Silver is the poor man’s precious metal, overshadowed by the shinier gold and being left behind by the platinum and palladium as their growing industrial use has seen demand outstrip supply and prompt price booms.
Both platinum and palladium do face uncertain futures as electric vehicles of all types replace internal combustion engine (ICVs) vehicles where they are used extensively in exhaust systems as catalysts in both ICE and hybrids which should ensure solid demand for the next decade.
Both thoughts will find greater demand when the hydrogen revolution moves from thought bubbles to actual production, consumption and demand.
What, then, is the outlook for silver, a metal that has been forgotten for several years, judging by global demand estimates.
Silver is more a by-product of lead, zinc or copper mining in Australia – north Queensland for example has the huge Mount Isa mining complex owned by Glencore where lead, zinc and silver is mined.
Nearby Cannington (S32) is predominantly a silver mine and nearby Ernest henry (bought last week by Evolution) is a copper, gold and silver mine. There are the smaller mines such as the Tritton copper and silver mine in NSW (with a possible extension being looked at) and Dugald River (Queensland) and Golden Grove (WA).
The great foundation of Australian mining – Broken Hill – was a fabulous series of lead, zinc and silver mines that were the foundation of BHP, Rio Tinto and S32 among others.
The Silver Institute this week sees demand reaching 1.29 billion ounces this year, the first time it has topped the billion-ounce mark since 2015.
The optimistic demand outlook comes as silver prices see a renewed uptrend. Comex December silver prices last traded at $23.496 an ounce on Thanksgiving Eve, down $US1.7 an ounce over the past week as gold tumbled back under $US1,800 an ounce level.
It like gold has been given a bump higher because of worries about rising inflation. Silver also benefits by being a cheaper way to invest in precious metals than gold which rose above $US2,000 an ounce in August 2020. Silver topped $US27.50 an ounce.
The Silver Institute said that silver demand had seen broad-based growth through 2021, with industrial demand leading the way.
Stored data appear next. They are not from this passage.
Lemma keeps_deploys_execute_functions node_transacts node_traces fs contract :
  keeps (λ w, deploys (requests w))
    (execute_functions node_transacts node_traces fs contract).
Proof.
  destruct fs as [fs|]; [|by intros w]. simpl.
  apply keeps_for_each. intros f. apply keeps_deploys_execute_function.
Qed.

Lemma deploy_smart_contract_run node_deploys args w :
  deploy_smart_contract node_deploys args w
  = (Ok (node_deploys (Deploy args :: requests w)),
     {| detector := detector w; draws := draws w;
        requests := Deploy args :: requests w |}, []).
Proof. done. Qed.

Section Rounds.

Variable entropy : nat -> Z.
Variable to_checksum_address : string -> string.
Variable node_deploys : list Request -> option Contract.
Variable node_transacts : list Request -> option TxReceipt.
Variable node_traces : list Request -> result DebugResult.
Variable ast : json.

Lemma round_deploys_once w :
  deploys (requests (final (round entropy to_checksum_address node_deploys
                              node_transacts node_traces ast w)))
  = S (deploys (requests w)).
Proof.
  unfold round, bind.
  destruct (generate_test_suite_returns entropy to_checksum_address ast w)
    as (suite & Hsuite).
  pose proof (keeps_requests_generate_test_suite entropy to_checksum_address ast w)
    as Hreq.
  unfold outcome, final in *.
  destruct (generate_test_suite entropy to_checksum_address ast w)
    as [[r w1] l1]. simpl in *. subst r.
  destruct (node_deploys _) as [contract|].
  - pose proof (keeps_deploys_execute_functions node_transacts node_traces suite.1
                  contract {| detector := detector w1; draws := draws w1;
                              requests := Deploy suite.2 :: requests w1 |}) as Hk.
    unfold final in Hk.
    destruct (execute_functions _ _ _ _ _) as [[r w2] l2]. simpl in *.
    rewrite Hk, deploys_cons, Hreq. done.
  - simpl. by rewrite deploys_cons, Hreq.
Qed.
Lemma puts_direct_unwrapped (d : mtd_dev_s D) (s : lib_mtdoutstream_s D)
      (w : world D) (buf : list byte) (len : Z) :
  geo_ok (geo s) -> 0 <= nput s -> 0 <= len ->
  nput s + len <= capacity (geo s) ->
  puts_direct d s w buf len =
  let sblock := units_up_to (erasesize (geo s)) (nput s) in
  let eblock := units_up_to (erasesize (geo s)) (nput s + len) in
  let '(ret, w1) :=
    if negb (sblock =? eblock)
    then MTD_ERASE d w sblock (eblock - sblock)
    else (OK, w) in
  if ret <? 0 then Done (ret, s, w1)
  else
    let '(ret, w2) := MTD_WRITE d w1 (nput s) len buf in
    if ret <? 0 then Done (ret, s, w2)
    else Done (len, set_nput s (nput s + len), w2).
Proof.
  intros Hg Hp Hl Hroom.
  destruct (geo_ok_bounds _ Hg) as ((He & He') & _ & Hc).
  pose proof (units_up_to_mono (erasesize (geo s)) (nput s) (nput s + len)
                He ltac:(lia)) as Hmono.
  assert (Hs : 0 <= units_up_to (erasesize (geo s)) (nput s)).
  { unfold units_up_to. apply Z.div_pos; lia. }
  assert (Hu : units_up_to (erasesize (geo s)) (nput s + len) < 2 ^ 32).
  { unfold units_up_to. apply Z.div_lt_upper_bound; nia. }
  unfold puts_direct, int_add, size_add, size_sub.
  rewrite to_size_erasesize by assumption.
  rewrite (to_int_small (nput s + len)) by lia.
  rewrite (to_size_small (nput s)), (to_size_small (nput s + len)),
    (to_size_small len) by lia.
  rewrite (to_size_small (nput s + erasesize (geo s))) by lia.
  rewrite (to_size_small (nput s + len + erasesize (geo s))) by lia.
  rewrite (to_size_small (nput s + erasesize (geo s) - 1)) by lia.
  rewrite (to_size_small (nput s + len + erasesize (geo s) - 1)) by lia.
  fold (units_up_to (erasesize (geo s)) (nput s)).
  fold (units_up_to (erasesize (geo s)) (nput s + len)).
  rewrite (to_size_small (_ - _)) by lia.
  reflexivity.
Qed.

(** ** Every call of the stream functions returns *)

Lemma stream_ok_nospace (d : mtd_dev_s D) (s : lib_mtdoutstream_s D)
      (w : world D) (buf : list byte) (len : Z) :
  stream_ok d s -> 0 <= len <= INT_MAX ->
  capacity (geo s) < nput s + len ->
  mtdoutstream_puts s w buf len = Done (- ENOSPC, s, w).
Proof.
  intros [Hg Hp Hd Hfe Hfb Hc] Hl Hover. unfold mtdoutstream_puts.
  rewrite capacity_check by assumption.
  replace (capacity (geo s) <? nput s + len) with true; [ reflexivity | ].
  symmetry. apply Z.ltb_lt. exact Hover.
Qed.

Lemma puts_direct_mode (d : mtd_dev_s D) (s : lib_mtdoutstream_s D)
      (w : world D) (buf : list byte) (len : Z) :
  stream_ok d s -> byte_write d = true -> 0 <= len ->
  nput s + len <= capacity (geo s) ->
  mtdoutstream_puts s w buf len = puts_direct d s w buf len.
Proof.
  intros [Hg Hp Hd Hfe Hfb Hc] Hmode Hl Hroom.
  destruct (geo_ok_bounds _ Hg) as (_ & _ & Hcap).
  unfold mtdoutstream_puts.
  rewrite capacity_check by (try assumption; unfold INT_MAX; lia).
  replace (capacity (geo s) <? nput s + len) with false
    by (symmetry; apply Z.ltb_ge; lia).
  unfold byte_write in Hmode. apply andb_prop in Hmode as [Hcfg Hw].
  rewrite Hcfg, Hd. destruct (write d); [ reflexivity | discriminate ].
Qed.

Lemma puts_spec (d : mtd_dev_s D) (s : lib_mtdoutstream_s D) (w : world D)
      (buf : list byte) (len : Z) :
  stream_ok d s -> 0 <= len <= INT_MAX -> len <= buflen buf ->
  exists ret s' w',
    mtdoutstream_puts s w buf len = Done (ret, s', w') /\
    puts_post d s w len ret s' w'.
Proof.
  intros Hok Hl Hbuf.
  destruct (Z_lt_le_dec (capacity (geo s)) (nput s + len)) as [Hover | Hroom].
  { rewrite stream_ok_nospace with (d := d) by assumption.
    exists (- ENOSPC), s, w. split; [ reflexivity | ].
    unfold puts_post.
    split; [ intros H; lia | ].
    split; [ intros _; repeat split; reflexivity | ].
    split; [ lia | ]. split; [ reflexivity | exact Hok ]. }
  destruct (byte_write d) eqn:Hmode.
  - (* the driver writes bytes *)
    rewrite puts_direct_mode with (d := d) by (try assumption; lia).
    destruct Hok as [Hg Hp Hd Hfe Hfb Hc].
    rewrite puts_direct_unwrapped by (try assumption; lia).
    cbv zeta.
    set (sblock := units_up_to (erasesize (geo s)) (nput s)).
    set (eblock := units_up_to (erasesize (geo s)) (nput s + len)).
    assert (Hsame : stream_ok d s) by (constructor; assumption).
    assert (Hfail : forall ret w',
               ran_into w w' ret -> puts_post d s w len ret s w').
    { intros ret w' Hrun. unfold puts_post.
      split; [ intros _; right; exact Hrun | ].
      split; [ intros H; lia | ]. split; [ lia | ].
      split; [ reflexivity | exact Hsame ]. }
    assert (Hwr : write d <> None).
    { unfold byte_write in Hmode. apply andb_prop in Hmode as [_ Hw].
      destruct (write d); [ discriminate | discriminate Hw ]. }
    assert (Hrest : forall w1,
               ran_clean w w1 ->
               exists ret s' w',
                 (let '(ret, w2) := MTD_WRITE d w1 (nput s) len buf in
                  if ret <? 0 then Done (ret, s, w2)
                  else Done (len, set_nput s (nput s + len), w2))
                 = Done (ret, s', w') /\ puts_post d s w len ret s' w').
    { intros w1 Hrun1.
      destruct (MTD_WRITE_run d w1 (nput s) len buf Hwr) as (r & dv & ->).
      destruct (r <? 0) eqn:Hret.
      - apply Z.ltb_lt in Hret. eexists r, s, _.
        split; [ reflexivity | ]. apply Hfail.
        apply (ran_into_emit w w1 dv (EvWrite (nput s) len buf r));
          [ exact Hrun1 | exact Hret ].
      - apply Z.ltb_ge in Hret.
        eexists len, (set_nput s (nput s + len)), _.
        split; [ reflexivity | ]. unfold puts_post.
        split.
        { intros _. left. split; [ reflexivity | ]. split; [ reflexivity | ].
          apply ran_clean_emit; [ exact Hrun1 | exact Hret ]. }
        split; [ intros H; lia | ].
        split; [ simpl; lia | ]. split; [ reflexivity | ].
        constructor; simpl; try assumption; lia. }
    destruct (negb (sblock =? eblock)).
    + destruct (MTD_ERASE_run d w sblock (eblock - sblock) Hfe)
        as (r1 & dv1 & ->).
      destruct (r1 <? 0) eqn:Hret.
      * apply Z.ltb_lt in Hret. eexists r1, s, _.
        split; [ reflexivity | ]. apply Hfail.
        apply (ran_into_emit w w dv1 (EvErase sblock (eblock - sblock) r1));
          [ apply ran_clean_refl | exact Hret ].
      * apply Z.ltb_ge in Hret. apply Hrest.
        apply ran_clean_emit; [ apply ran_clean_refl | exact Hret ].
    + replace (OK <? 0) with false by reflexivity.
      apply Hrest, ran_clean_refl.
  - (* the driver writes whole blocks *)
    pose proof Hok as [Hg Hp Hd Hfe Hfb Hc].
    destruct (Hc Hmode) as (c & Hcache & Hlen).
    rewrite puts_buffered_loop with (d := d) by (try assumption; lia).
    destruct (puts_loop_spec d len (S (Z.to_nat len)) s w buf len)
      as (ret & s' & w' & Hrun & Hpost).
    { constructor; try assumption; try lia. exists c. split; assumption. }
    { lia. }
    exists ret, s', w'. split; [ exact Hrun | ].
    destruct Hpost as (Hret & Hn & Hg' & Hi' & Hc').
    unfold puts_post. split; [ | split; [ | split; [ | split ] ] ].
    + intros _. exact Hret.
    + intros H. lia.
    + lia.
    + exact Hg'.
    + constructor; rewrite ?Hg', ?Hi'; try assumption; try lia.
      intros _. exact Hc'.
Qed.

(** ** Flush without the wrap-around *)

Lemma flush_unwrapped (s : lib_mtdoutstream_s D) (w : world D) :
  geo_ok (geo s) -> 0 <= nput s <= capacity (geo s) ->
  mtdoutstream_flush s w =
  let es := erasesize (geo s) in
  let nblk := es / blocksize (geo s) in
  if nput s mod es >? 0 then
    match inode s with
    | None => Undefined
    | Some d =>
        if byte_write d then Done (OK, s, w)
        else
          let '(ret, w1) := MTD_ERASE d w (nput s / es) 1 in
          if ret <? 0 then Done (ret, s, w1)
          else
            match cache s with
            | None => Undefined
            | Some c =>
                let '(ret, w2) :=
                  MTD_BWRITE d w1 (nput s / es * nblk) nblk c in
                Done (ret, s, w2)
            end
    end
  else Done (OK, s, w).
Proof.
  intros Hg Hp.
  destruct (iter_ranges s 0 Hg ltac:(lia) ltac:(lia))
    as (He & He' & Hsum & Ho & Hq & Hdm & Hb & Hn & Hnb).
  unfold mtdoutstream_flush, size_mul.
  rewrite to_size_erasesize, to_size_blocksize by assumption.
  rewrite (to_size_small (nput s)) by lia.
  rewrite (to_size_small (_ * _)) by nia.
  reflexivity.
Qed.
(** The case of an engine with at least one style variant. *)
Lemma dark_mode_media_query_error_base (this : ExpressiveCodeEngine) (h : ThemeHeap) :
  useDarkModeMediaQuery this = true ->
  styleVariants this <> [] ->
  (forall styleVariant, styleVariant ∈ styleVariants this -> is_Some (h !! theme styleVariant)) ->
  (forall r, r ∈ themes this -> is_Some (h !! r)) ->
  selectorReturns this h ->
  (forall css, exists out, scopeAndMinifyNestedCss css = Normal out) ->
  (throws (getThemeStyles this h) <-> ~ hasOppositeAlternate this h)
  /\
  (forall e h', getThemeStyles this h = (Throw e, h') ->
     e = Error (darkModeErrorMessage (themeLabels h (themes this))) /\
     forall r t, r ∈ themes this -> h !! r = Some t -> occursIn (themeLabel t) (errorMessage e)).
Proof.
  intros Hdark Hnonempty Hlive Hthemes Hselector Hcss.
  destruct (styleVariants this) as [|base alternates] eqn:Hvariants; [done|].
  destruct (Hlive base) as [baseTheme HbaseTheme]; [apply elem_of_cons; by left|].
  destruct (callThemeCssSelector_returns this h base Hselector)
    as [baseThemeSelector HbaseSelector]; [rewrite Hvariants; apply elem_of_cons; by left|].
  rewrite Hvariants in HbaseSelector.
  destruct (Hcss (baseThemeCss
      (join "," (filter (fun selector => truthy selector = true)
         [themeCssRoot this; baseThemeBlockInsideAlternateThemeRootOf this baseThemeSelector]))
      (renderDeclarations (cssVarDeclarations base))
      (join "," (filter (fun selector => truthy selector = true)
         ["&"; baseThemeBlockInsideAlternateThemeRootOf this baseThemeSelector]))
      (getCoreThemeStyles 0))) as [baseBlock HbaseBlock].
  set (alternateVariants := alternateVariantsFrom (cssVarDeclarations base) 1 alternates).
  set (altType := if ThemeType_eqb (type baseTheme) dark then light else dark).
  assert (forall v, v ∈ alternateVariants -> is_Some (h !! av_theme v)) as HliveAlt.
  { intros v (i & styleVariant & Hi & ->)%alternateVariantsFrom_elem.
    apply Hlive, elem_of_cons. right. apply list_elem_of_lookup. by exists i. }
  (* the run up to the search for the first variant of the other type *)
  assert (themeStyles this h =
          bind (match List.find (themeHasType h altType) alternateVariants with
                | None => throw (Error (darkModeErrorMessage (themeLabels h (themes this))))
                | Some firstAltVariant =>
                    do darkModeMediaQuery <-
                      liftCompletion
                        (scopeAndMinifyNestedCss
                           (darkModeMediaQueryCss altType (themeCssRoot this)
                              (notBaseThemeSelectorOf baseThemeSelector) firstAltVariant));
                    ret [darkModeMediaQuery]
                end)
               (fun mediaQuery =>
                  do perTheme <-
                    match themeCssSelector this with
                    | SelectorFalse => ret []
                    | SelectorFn _ =>
                        forPush (themeSelectorStyles this (notBaseThemeSelectorOf baseThemeSelector))
                          alternateVariants
                    end;
                  ret (baseBlock :: mediaQuery ++ perTheme)) h) as Hrun.
  { unfold themeStyles. rewrite Hvariants. simpl tail.
    unfold bind at 1. unfold ret at 1.
    unfold bind at 1. rewrite HbaseSelector.
    unfold bind at 1. unfold liftCompletion at 1. unfold baseThemeStyles. rewrite HbaseBlock.
    fold alternateVariants.
    unfold bind at 1. unfold bind at 3.
    unfold darkModeMediaQueryStyles. rewrite Hdark, Hvariants.
    unfold bind at 1. rewrite (readTheme_Some _ _ _ HbaseTheme). fold altType.
    unfold bind at 1. rewrite (findM_themeType h altType alternateVariants HliveAlt).
    destruct (List.find (themeHasType h altType) alternateVariants) as [firstAltVariant|]; [done|].
    unfold bind at 1. rewrite (themeLabels_run h (themes this) 0 Hthemes). done. }
  destruct (List.find (themeHasType h altType) alternateVariants) as [firstAltVariant|] eqn:Hfind.
  - (* a variant of the other type exists: the call returns *)
    destruct (Hcss (darkModeMediaQueryCss altType (themeCssRoot this)
                      (notBaseThemeSelectorOf baseThemeSelector) firstAltVariant))
      as [block Hblock].
    assert (exists perTheme,
              match themeCssSelector this with
              | SelectorFalse => ret []
              | SelectorFn _ =>
                  forPush (themeSelectorStyles this (notBaseThemeSelectorOf baseThemeSelector))
                    alternateVariants
              end h = (Normal perTheme, h)) as [perTheme HperTheme].
    { destruct (themeCssSelector this) as [f|] eqn:Hf; [|by exists []].
      apply forPush_returns.
      intros variant (i & styleVariant & Hi & Href)%alternateVariantsFrom_elem.
      unfold themeSelectorStyles.
      destruct (callThemeCssSelector_returns this h styleVariant Hselector)
        as [themeSelector Hcall].
      { rewrite Hvariants. apply elem_of_cons. right. apply list_elem_of_lookup. by exists i. }
      rewrite Href. unfold bind at 1. rewrite Hcall.
      destruct (isTruthy themeSelector); [|by eexists].
      destruct (Hcss (themeSelectorCss (themeCssRoot this) (interpolate themeSelector)
                        (notBaseThemeSelectorOf baseThemeSelector) variant)) as [css Hcss'].
      exists [css]. unfold bind, liftCompletion. by rewrite Hcss'. }
    assert (getThemeStyles this h =
            (Normal (wrapInCascadeLayer
                       (join EmptyString (baseBlock :: [block] ++ perTheme))
                       (cascadeLayer this)), h)) as Hreturns.
    { unfold getThemeStyles. unfold bind at 1. rewrite Hrun.
      unfold bind at 1. unfold bind at 1. unfold liftCompletion at 1. rewrite Hblock.
      unfold ret at 1. unfold bind at 1. rewrite HperTheme. done. }
    apply find_some in Hfind as [Hin%list_elem_of_In Htype].
    apply alternateVariantsFrom_elem in Hin as (i & styleVariant & Hi & Href).
    unfold themeHasType in Htype. rewrite Href in Htype.
    destruct (h !! theme styleVariant) as [t|] eqn:Ht; [|done].
    apply ThemeType_eqb_eq in Htype.
    split.
    + split.
      * intros (e & h' & Hthrow). rewrite Hreturns in Hthrow. discriminate.
      * intros Hnone. exfalso. apply Hnone.
        exists base, alternates, i, styleVariant, baseTheme, t.
        split_and!; try done. rewrite Htype. apply altType_opposite.
    + intros e h' Hthrow. rewrite Hreturns in Hthrow. discriminate.
  - (* no variant of the other type: the call throws the configuration error *)
    assert (getThemeStyles this h =
            (Throw (Error (darkModeErrorMessage (themeLabels h (themes this)))), h)) as Hthrows.
    { unfold getThemeStyles. unfold bind at 1. rewrite Hrun. done. }
    split.
    + split.
      * intros _ (base' & alternates' & i & styleVariant & baseTheme' & t &
                  Hvariants' & Hi & HbaseTheme' & Ht & Htype).
        rewrite Hvariants in Hvariants'. injection Hvariants' as <- <-.
        rewrite HbaseTheme in HbaseTheme'. injection HbaseTheme' as <-.
        assert (exists v, alternateVariants !! i = Some v /\ av_theme v = theme styleVariant)
          as (v & Hv & Href).
        { unfold alternateVariants. rewrite alternateVariantsFrom_lookup, Hi. by eexists. }
        apply list_elem_of_lookup_2, list_elem_of_In in Hv.
        apply (find_none _ _ Hfind) in Hv.
        unfold themeHasType in Hv. rewrite Href, Ht in Hv.
        rewrite Htype in Hv. unfold altType in Hv. by destruct (type baseTheme).
      * intros _. by eexists _, _.
    + intros e h' Hthrow. rewrite Hthrows in Hthrow. injection Hthrow as <- <-.
      split; [done|]. intros r t Hr Ht. simpl. unfold darkModeErrorMessage.
      apply occursIn_trans with (join ", " (themeLabels h (themes this))).
      * apply occursIn_join. unfold themeLabels. apply list_elem_of_omap.
        exists r. split; [done|]. by rewrite Ht.
      * apply occursIn_join. apply elem_of_cons. right. apply elem_of_cons. right.
        by apply list_elem_of_singleton.
Qed.
(** The rows on which a round of the loop over the answer key throws: a
    row that is [null] or [undefined], a row whose question number cannot
    be converted, and a row with a finite question number whose correct
    option cannot be converted. *)
Definition key_fatal (item : json) : Prop :=
  item = JPrim VNull ∨ item = JPrim VUndefined ∨
  unconvertible (field item "questionNumber") ∨
  ((∃ n, rowNumber item = Normal n ∧ Number_isFinite n = true) ∧
   unconvertible (field item "correctOption")).

(** The same for the loop over the student answers. *)
Definition student_fatal (item : json) : Prop :=
  item = JPrim VNull ∨ item = JPrim VUndefined ∨
  unconvertible (field item "questionNumber") ∨
  ((∃ n, rowNumber item = Normal n ∧ Number_isFinite n = true) ∧
   unconvertible (field item "selectedOption")).

End rows.

(** A row whose fields are primitives, as a JSON value. *)
Definition of_value (item : value) : json :=
  match item with
  | Prim p => JPrim p
  | Obj o => JObj (prod_map id JPrim <$> map_to_list o)
  end.

End Json.

(** The row of the answer key [{ questionNumber: { toString: 1 },
    correctOption: null }]. *)
Definition example_unconvertible_row : Json.json :=
  Json.JObj [("questionNumber", Json.JObj [("toString", Json.JPrim (num 1))]);
             ("correctOption", Json.JPrim VNull)].

(** An object that converts to ["[object Object]"], and so to [NaN]. *)
Definition example_plain_object : Json.json :=
  Json.JObj [("value", Json.JPrim (num 7))].

(** Rows of a JSON body, and the first example of the specification as
    one. *)
Definition jsonKeyRow (q c : Json.json) : Json.json :=
  Json.JObj [("questionNumber", q); ("correctOption", c)].
Definition jsonStudentRow (q s : Json.json) : Json.json :=
  Json.JObj [("questionNumber", q); ("selectedOption", s)].

Definition example_json_key : list Json.json :=
  [jsonKeyRow (Json.JPrim (num 1)) (Json.JPrim (VString "A"));
   jsonKeyRow (Json.JPrim (num 51)) (Json.JPrim (VString "B"));
   jsonKeyRow (Json.JPrim (num 101)) (Json.JPrim (VString "C"))].

Definition example_json_student : list Json.json :=
  [jsonStudentRow (Json.JPrim (num 1)) (Json.JPrim (VString "A"));
   jsonStudentRow (Json.JPrim (num 51)) (Json.JPrim (VString "C"));
   jsonStudentRow (Json.JPrim (num 101)) (Json.JPrim (VString "C"))].
Definition check_quantitative_metrics (text : str) : Z :=
  any_pattern number_unit_pattern quantitative_units text
    (any_pattern kpi_pattern kpi_keywords text 0).

Definition analyze_report (d : pdf_disk) (pdf_path : str) : option (gmap string Z) :=
  let text := extract_text_from_pdf d pdf_path in
  match text with
  | [] => None
  | _ :: _ =>
    let standards_score := check_standards_compliance text in
    let assurance_score := check_third_party_assurance text in
    let metrics_score := check_quantitative_metrics text in
    let total_score := (standards_score + assurance_score + metrics_score)%Z in
    Some {[ "standards_compliance" := standards_score;
            "third_party_assurance" := assurance_score;
            "quantitative_metrics" := metrics_score;
            "total_score" := total_score ]}
  end.

End Analyzer.
End Quality.

(** * Vocabulary of the statements *)

(** ** Laws of the runtime tables

    What the proofs use of [str.lower], when they use anything: on plain
    characters it is the ASCII mapping, applied character by character
    whatever surrounds them; and text added at the end leaves every plain
    run of the lower-cased text in place (the one context-sensitive rule of
    [str.lower], the final sigma, rewrites no plain character). *)

Definition plain_str (s : str) : bool := forallb plain s.

Class LowerLaws `{Unicode} : Prop := {
  lower_plain : forall s, plain_str s = true -> str_lower s = map ascii_lower s;
  lower_within : forall a k b, plain_str k = true ->
    substring_of (map ascii_lower k) (str_lower (a ++ k ++ b));
  lower_append : forall t m k, plain_str k = true ->
    substring_of k (str_lower t) -> substring_of k (str_lower (t ++ m))
}.

(** The decimal digits of ASCII are decimal digits, with their values. *)
Class DigitLaws `{Unicode} : Prop :=
  decimal_ascii : forall c, (48 <= c <= 57)%N -> decimal_value c = Some (c - 48)%N.

(** ** The language of a pattern

    [lang r p w]: the pattern [r] can consume exactly [w] when [p] is the
    character before [w] ([None] at the start of the text). *)

Module Lang.
Import Re.

Fixpoint last_of (p : option cp) (w : str) : option cp :=
  match w with
  | [] => p
  | c :: w' => last_of (Some c) w'
  end.

Definition within (hi : option nat) (n : nat) : Prop :=
  match hi with
  | Some h => n <= h
  | None => True
  end.

Section Denotation.
Context `{Unicode}.

Definition all_in (cs : cset) (w : str) : bool := forallb (mem cs) w.

Fixpoint lang (r : regex) (p : option cp) (w : str) : Prop :=
  match r with
  | Eps => w = []
  | One cs => exists c, w = [c] /\ mem cs c = true
  | Cat r1 r2 =>
    exists w1 w2, w = w1 ++ w2 /\ lang r1 p w1 /\ lang r2 (last_of p w1) w2
  | Alt r1 r2 => lang r1 p w \/ lang r2 p w
  | Opt r1 => lang r1 p w \/ w = []
  | Rep _ lo hi cs => all_in cs w = true /\ lo <= length w /\ within hi (length w)
  | Group _ r1 => lang r1 p w
  | Bol => w = [] /\ line_start p = true
  end.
“The recovery in silver industrial demand from the pandemic will see this segment achieve a new high of 524 million ounces (Moz). In terms of some of the key segments, we estimate that photovoltaic demand will rise by 13% to over 110 Moz, a new high and highlighting silver’s key role in the green economy,” said analysts at Metals Focus, who conducted the latest research on behalf of the Silver Institute.
The report also noted solid investment demand with interest in physical bullion expected to increase 34% or by 64 million ounces to 263 million ounces, representing a six-year high.
“Growth began with the social media buying frenzy before spreading to more traditional silver investors. Indian demand reflects improved sentiment towards the silver price and a recovering economy. Overall, physical investment in India is forecast to surge almost three-fold this year, having collapsed in 2020,” the analysts said.
Paper demand for silver is also expected to increase in 2021. Holdings in silver-backed exchange-traded funds are projected to rise by 150 million ounces.
“During 2021 and through to November 10, holdings rose by 83 Moz, taking the global total to 1.15 billion ounces, close to its record high of 1.21 billion ounces which occurred on February 2, at the height of the social media storm,” the analysts said.
The report said that silver jewellery and silverware fabrication is expected to see partial recoveries from 2020’s depressed levels, growing by 18% and 25%, respectively.
“Both markets will benefit from a marked upturn in all key countries, especially in India as the economy and consumer sentiment have bounced back more quickly than expected, and as restrictions ended in time for the all-important wedding and festive season,” the analysts said.
Looking at the supply side, Metals Focus said that mine production is forecasted to increase by 6% to 829 million ounces.
“This recovery is largely the result of most mines being able to operate at full production rates throughout the year following enforced stoppages in 2020 due to the pandemic.
“Those countries where output was most heavily impacted last year, such as Peru, Mexico and Bolivia, will have the biggest increases,” the analysts said.
Looking at the market’s supply/demand fundamentals, Metals Focus looks for silver to see a modest supply deficit of 7 million ounces. “This will mark the first deficit since 2015,” the report said.
In terms of the full year price average, Metals Focus expect silver to rise by 24% year-on-year to $US25.40. This would achieve the highest annual average since 2012’s $US31.15.